SOURCE INFORMATION START
(** The message state after the layer is the one before it. *)
Lemma GCN_forward_messages (mfunc : message_func T) (rfunc : reduce_func T)
    (self : GCN T) g (x : list (list T)) g' out :
  valid_graph g → no_messages g →
  GCN_forward mfunc rfunc self g x = Returns (g', out) →
  msg_frame g' = msg_frame g ∧ msg_index g' = msg_index g.
Proof.
  intros Hv [Hmf Hmi] H. unfold GCN_forward in H.
  inv_bind H. rename a into ga. inv_bind H. rename a into gb.
  inv_bind H. rename a into gc.
  unfold set_n_repr in Ha. simpl in Ha.
  destruct (decide _); [|discriminate]. injection Ha as <-.
  set (ga := with_node_frame g _) in *.
  assert (msg_frame gc = msg_frame g ∧ msg_index gc = msg_index g) as [Hf Hi].
  { pose proof (send_frame _ _ _ _ Ha0) as (Hn1 & He1 & _).
    destruct (send_all_edges_index mfunc ga gb) as [[HE ->]|[HE Hgb]];
      [exact Hv | exact Hmi | exact Ha0 | |].
    - rewrite recv_no_edges in Ha1 by exact HE. by injection Ha1 as <-.
    - destruct (recv_all_nodes_index rfunc gb gc) as [Hf Hi].
      + by apply (valid_graph_ext ga gb).
      + unfold number_of_edges in *. by rewrite He1.
      + unfold number_of_edges in *. by rewrite He1.
      + exact Ha1.
      + rewrite Hf, Hi, Hmf, Hmi. unfold number_of_edges. by rewrite He1. }
  unfold pop_n_repr in H. destruct (node_frame gc !! "h"); [|discriminate].
  injection H as <- _. simpl. done.
Qed.

Lemma GCN_forward_same_graph (mfunc : message_func T) (rfunc : reduce_func T)
    (self : GCN T) g (x : list (list T)) g' out :
  valid_graph g → no_messages g → node_frame g !! "h" = None →
  (∀ nb d k, rfunc nb = Returns (Some d) → k ≠ "h" → d !! k = None) →
  GCN_forward mfunc rfunc self g x = Returns (g', out) → g' = g.
Proof.
  intros Hv Hm Hnone Hr H.
  destruct (GCN_forward_frame _ _ _ _ _ _ _ H) as (Hh & Hn & He & Hef & Hnf).
  destruct (GCN_forward_messages _ _ _ _ _ _ _ Hv Hm H) as [Hf Hi].
  apply graph_ext; try done.
  apply map_eq. intros k. destruct (decide (k = "h")) as [->|Hk].
  - by rewrite Hh, Hnone.
  - apply Hnf; [exact Hk|]. intros nb d Hd. by eapply Hr.
Qed.

Lemma Net_forward_same_graph (mfunc : message_func T) (rfunc : reduce_func T)
    (self : Net T) g (x : list (list T)) g' out :
  valid_graph g → no_messages g → node_frame g !! "h" = None →
  (∀ nb d k, rfunc nb = Returns (Some d) → k ≠ "h" → d !! k = None) →
  Net_forward mfunc rfunc self g x = Returns (g', out) → g' = g.
Proof.
  intros Hv Hm Hnone Hr H. unfold Net_forward in H.
  inv_bind H. destruct a as [g1 h1].
  inv_bind H. destruct a as [g2 h2]. injection H as <- <-.
  apply GCN_forward_same_graph in Ha as ->; [|done..].
  by apply GCN_forward_same_graph in Ha0 as ->.
Qed.

(** X11.  [GCN.forward] and [Net.forward] give the graph back as they found
    it, whatever the message function is: on a well-formed graph without
    waiting messages and without a node feature ['h'], and with a reduce
    function that returns no field other than ['h'], a forward call that
    returns leaves the whole graph (nodes, edges, node features, edge
    features, message store) equal to the graph before the call: every
    message that was sent has been received. *)
Theorem forward_leaves_graph_as_found
    (mfunc : message_func T) (rfunc : reduce_func T) g :
  valid_graph g → no_messages g → node_frame g !! "h" = None →
  (∀ nb d k, rfunc nb = Returns (Some d) → k ≠ "h" → d !! k = None) →
  (∀ (self : GCN T) (x : list (list T)) g' out,
     GCN_forward mfunc rfunc self g x = Returns (g', out) → g' = g) ∧
  (∀ (self : Net T) (x : list (list T)) g' out,
     Net_forward mfunc rfunc self g x = Returns (g', out) → g' = g).
Proof.
  intros Hv Hm Hnone Hr. split.
  - intros self x g' out H. by eapply GCN_forward_same_graph.
  - intros self x g' out H. by eapply Net_forward_same_graph.
Qed.

End RestoreFacts.

(** ** The layer and the network in closed form *)

Section ClosedFormFacts.
Context {T : Type} `{!Scalar T}.
Implicit Types (g : DGLGraph T).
SOURCE INFORMATION END
* ASSIGNMENT *
Write the entries again, exactly as they stand.

* THE COMPLETED TASK *
(** The message state after the layer is the one before it. *)
Lemma GCN_forward_messages (mfunc : message_func T) (rfunc : reduce_func T)
    (self : GCN T) g (x : list (list T)) g' out :
  valid_graph g → no_messages g →
  GCN_forward mfunc rfunc self g x = Returns (g', out) →
  msg_frame g' = msg_frame g ∧ msg_index g' = msg_index g.
Proof.
  intros Hv [Hmf Hmi] H. unfold GCN_forward in H.
  inv_bind H. rename a into ga. inv_bind H. rename a into gb.
  inv_bind H. rename a into gc.
  unfold set_n_repr in Ha. simpl in Ha.
  destruct (decide _); [|discriminate]. injection Ha as <-.
  set (ga := with_node_frame g _) in *.
  assert (msg_frame gc = msg_frame g ∧ msg_index gc = msg_index g) as [Hf Hi].
  { pose proof (send_frame _ _ _ _ Ha0) as (Hn1 & He1 & _).
    destruct (send_all_edges_index mfunc ga gb) as [[HE ->]|[HE Hgb]];
      [exact Hv | exact Hmi | exact Ha0 | |].
    - rewrite recv_no_edges in Ha1 by exact HE. by injection Ha1 as <-.
    - destruct (recv_all_nodes_index rfunc gb gc) as [Hf Hi].
      + by apply (valid_graph_ext ga gb).
      + unfold number_of_edges in *. by rewrite He1.
      + unfold number_of_edges in *. by rewrite He1.
      + exact Ha1.
      + rewrite Hf, Hi, Hmf, Hmi. unfold number_of_edges. by rewrite He1. }
  unfold pop_n_repr in H. destruct (node_frame gc !! "h"); [|discriminate].
  injection H as <- _. simpl. done.
Qed.

Lemma GCN_forward_same_graph (mfunc : message_func T) (rfunc : reduce_func T)
    (self : GCN T) g (x : list (list T)) g' out :
  valid_graph g → no_messages g → node_frame g !! "h" = None →
  (∀ nb d k, rfunc nb = Returns (Some d) → k ≠ "h" → d !! k = None) →
  GCN_forward mfunc rfunc self g x = Returns (g', out) → g' = g.
Proof.
  intros Hv Hm Hnone Hr H.
  destruct (GCN_forward_frame _ _ _ _ _ _ _ H) as (Hh & Hn & He & Hef & Hnf).
  destruct (GCN_forward_messages _ _ _ _ _ _ _ Hv Hm H) as [Hf Hi].
  apply graph_ext; try done.
  apply map_eq. intros k. destruct (decide (k = "h")) as [->|Hk].
  - by rewrite Hh, Hnone.
  - apply Hnf; [exact Hk|]. intros nb d Hd. by eapply Hr.
Qed.

Lemma Net_forward_same_graph (mfunc : message_func T) (rfunc : reduce_func T)
    (self : Net T) g (x : list (list T)) g' out :
  valid_graph g → no_messages g → node_frame g !! "h" = None →
  (∀ nb d k, rfunc nb = Returns (Some d) → k ≠ "h" → d !! k = None) →
  Net_forward mfunc rfunc self g x = Returns (g', out) → g' = g.
Proof.
  intros Hv Hm Hnone Hr H. unfold Net_forward in H.
  inv_bind H. destruct a as [g1 h1].
  inv_bind H. destruct a as [g2 h2]. injection H as <- <-.
  apply GCN_forward_same_graph in Ha as ->; [|done..].
  by apply GCN_forward_same_graph in Ha0 as ->.
Qed.

(** X11.  [GCN.forward] and [Net.forward] give the graph back as they found
    it, whatever the message function is: on a well-formed graph without
    waiting messages and without a node feature ['h'], and with a reduce
    function that returns no field other than ['h'], a forward call that
    returns leaves the whole graph (nodes, edges, node features, edge
    features, message store) equal to the graph before the call: every
    message that was sent has been received. *)
Theorem forward_leaves_graph_as_found
    (mfunc : message_func T) (rfunc : reduce_func T) g :
  valid_graph g → no_messages g → node_frame g !! "h" = None →
  (∀ nb d k, rfunc nb = Returns (Some d) → k ≠ "h" → d !! k = None) →
  (∀ (self : GCN T) (x : list (list T)) g' out,
     GCN_forward mfunc rfunc self g x = Returns (g', out) → g' = g) ∧
  (∀ (self : Net T) (x : list (list T)) g' out,
     Net_forward mfunc rfunc self g x = Returns (g', out) → g' = g).
Proof.
  intros Hv Hm Hnone Hr. split.
  - intros self x g' out H. by eapply GCN_forward_same_graph.
  - intros self x g' out H. by eapply Net_forward_same_graph.
Qed.

End RestoreFacts.

(** ** The layer and the network in closed form *)

Section ClosedFormFacts.
Context {T : Type} `{!Scalar T}.
Implicit Types (g : DGLGraph T).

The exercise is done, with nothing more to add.